Ned and Julian are two characters whom I would like very much to see again. This brilliant novel stands happily on its own, but there is always the chance that these talented young men will be called upon once more to use their magical skills in the service of justice. One can only hope.
3 of 3 people found the following review helpful
5.0 out of 5 stars Victorian Mystery and Manners With A Healthy Dollop of Magic 4 April 2014
By The Fountain Pen Diva - Published on Amazon.com
Format: Kindle Edition Verified Purchase
Death by Silver could have easily been written by Anne Perry if she ever turned her pen to Victorian urban fantasy featuring gay male lead characters. Yes, it's just that GOOD.

This is the kind of mystery one can curl up with a cup of tea, some scones and a fluffy blanket. Even without all the magickal hijinks, Death by Silver stands as a classic English murder mystery. The authors have done a smashing job of capturing the manners and morals of a Victorian London that easily could have been if magic were a natural part of everyday life. Add to that the characters of Ned Mathey and Julian Lynes, men attracted to each other in an age where such attractions were not just frowned upon by society, but deemed criminal acts as well. Moreover, the horrors of the English private school system are depicted in painful flashbacks by Ned and Julian who suffered terribly under what amounted to sanctioned bullying.

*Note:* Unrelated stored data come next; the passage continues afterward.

(** The update that adds the finalizer. *)
Lemma finalized_Run (o o' : object) fs w orphan :
  Inv w -> live w = true -> local o w -> ResourceFinalizer ∈ fs ->
  updated (with_meta o (set_finalizers (o_meta o) fs)) (stored w) o' -> Run (store w o' orphan) /\ local o' (store w o' orphan).
Proof.
  intros Hw Hl (Hid & Hstat & Hat) Hin (Hsp & Hte & Hst & Hfi & Han & Hde).
  assert (held o') as Hh by (unfold held; by rewrite Hfi).
  assert (Identity o' = Ok identity) as Hid' by (rewrite <- Hid; by apply identity_template).
  set (w' := store w o' _). assert (live w' = true) as Hlive by (cbn; by rewrite held_not_gone).
  assert (annotation o' AnnotationCreateAttempt = annotation o AnnotationCreateAttempt) as Ha
    by (unfold annotation; by rewrite Han).
  split; [|by split]. split; [|by split]. split; cbn -[GetIDFromSigNozResource].
  - apply (inv_one _ Hw).
  - apply (inv_ids _ Hw).
  - done.
  - right. right. by rewrite held_not_gone.
  - intros _. pose proof (inv_named _ Hw Hl) as Hn. revert Hn. unfold named, id_of, attempted in *. rewrite Hst.
    cbn -[GetIDFromSigNozResource annotation]. rewrite Ha.
    destruct (GetIDFromSigNozResource _); [done|]. intros [?|?%Hat]; [by left|by right].
  - intros _. by apply held_not_gone.
Qed.

(** The finalizer is on the stored object before anything else is done. *)
Lemma addFinalizer_wp (o : object) w :
  Inv w -> live w = true -> local o w -> (held o -> held (stored w)) ->
  wpx (addFinalizer ctx o) (fun '(o', err) w' => Inv w' /\ (err = None -> Run w' /\ local o' w')) w.
Proof.
  intros Hw Hl Hlo Hhe. unfold addFinalizer.
  destruct (decide (ResourceFinalizer ∈ m_finalizers (o_meta o))) as [Hin|Hni].
  { rewrite (add_finalizer_present _ _ Hin). apply wp_ret. split; [done|]. intros _. split; [|done].
    split; [done|]. split; [done|]. by apply Hhe. }
  destruct (add_finalizer_absent _ _ Hni) as (fs & -> & Hfs). cbn [negb].
  apply wp_bind, wp_trigger; [done|]. intros x w2 (w1 & Hd & Hx). apply wp_ret.
  assert (Inv w1) as Hw1 by (by eapply drift_Inv). assert (local o w1) as Hlo1 by (by eapply drift_local).
  cbn [respond] in Hx. destruct Hx as [(Hl1 & o' & Hup & -> & Hans)|[Hno ->]]; [|by destruct x].
  assert (ResourceFinalizer ∈ fs) as Hin by (rewrite Hfs; by left).
  destruct (finalized_Run o o' fs w1 (orphans (with_meta o (set_finalizers (o_meta o) fs))) Hw1 Hl1 Hlo1 Hin Hup) as [Hr Hlo'].
  destruct Hans as [->|Hok]; [|destruct x; [done|split; [apply Hr|done]]]. split; [apply Hr|]. by intros _.
Qed.
End Pass.

(** The status written at the end is one the world allows. *)
Lemma status_update_wp ctx (o : object) w :
  Run w -> named (id_of o) w -> wpx (trigger (KStatusUpdate ctx o)) (fun _ w' => Inv w') w.
Proof.
  intros Hw Hn. apply wp_trigger; [apply Hw|]. intros x w2 (w1 & Hd & Hx).
  assert (Run w1) as (Hw1 & Hl1 & Hh1) by (eapply drift_Run, Hd; exact Hw).
  assert (named (id_of o) w1) as Hn1 by (eapply drift_named, Hd; [apply Hw|done]).
  cbn [respond] in Hx. destruct Hx as [(_ & o' & (Hsp & Hte & Hst & Hfi & Han & Hde) & -> & _)|[_ ->]]; [|done].
  apply store_Run; [done| | |].
  - rewrite (identity_template o' (stored w1)) by done. by apply (inv_identity _ Hw1).
  - unfold held. by rewrite Hfi.
  - unfold named, id_of, attempted, annotation in *. rewrite Hst. cbn -[GetIDFromSigNozResource]. by rewrite Han.
Qed.

Lemma Reconcile_wp ctx (w : world) :
  Inv w -> live w = true -> wpx (Reconcile NewClient rec ctx (stored w)) (fun _ w' => Inv w') w.
Proof.
  intros Hw Hl. unfold Reconcile. cbv zeta. set (ctx' := if decide _ then _ else _).
  destruct (m_deletion _); [apply finalize_keeps; [done|done|by apply local_stored|done]|].
  apply wp_bind. eapply wp_mono; [|apply addFinalizer_wp; [done|done|by apply local_stored|done]].
  intros [o [e|]] w1 [Hw1 Hrun]; [by apply wp_ret|]. destruct (Hrun eq_refl) as [Hr Hlo]. clear Hrun.
  apply wp_bind. eapply wp_mono; [|by apply reconcile_wp].
  intros [[o' res] err] w2 [Hr2 Hn2]. destruct (DeepEqual _ _); [by apply wp_ret, Hr2|].
  apply wp_bind, wp_trigger; [apply Hr2|]. intros now w4 (w3 & Hd & ->).
  assert (Run w3) as Hr3 by (eapply drift_Run, Hd; exact Hr2).
  assert (named (id_of o') w3) as Hn3 by (eapply drift_named, Hd; [apply Hr2|done]).
  apply wp_bind. eapply wp_mono; [|by apply status_update_wp]. intros [?|?] w5 Hw5; by apply wp_ret.
Qed.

The irony being that one of their tormentors, Victor Nevett, has come to them seeking magical detective prowess in discovering who murdered his father, Edgar, with an enchanted (and rather heavy) candlestick. Of course, solve the mystery without bringing to light family secrets that are best left undisturbed.

And, there's no genderfail either. Ned's unflappable secretary, Miss Frost, has her own magickal abilities which serve to help solve the mystery. She's a finely-drawn heroine, well-suited for the rather restrictive era she lives in and hopefully there will be more written about her.

Fans of mannered fantasy/mystery will enjoy this.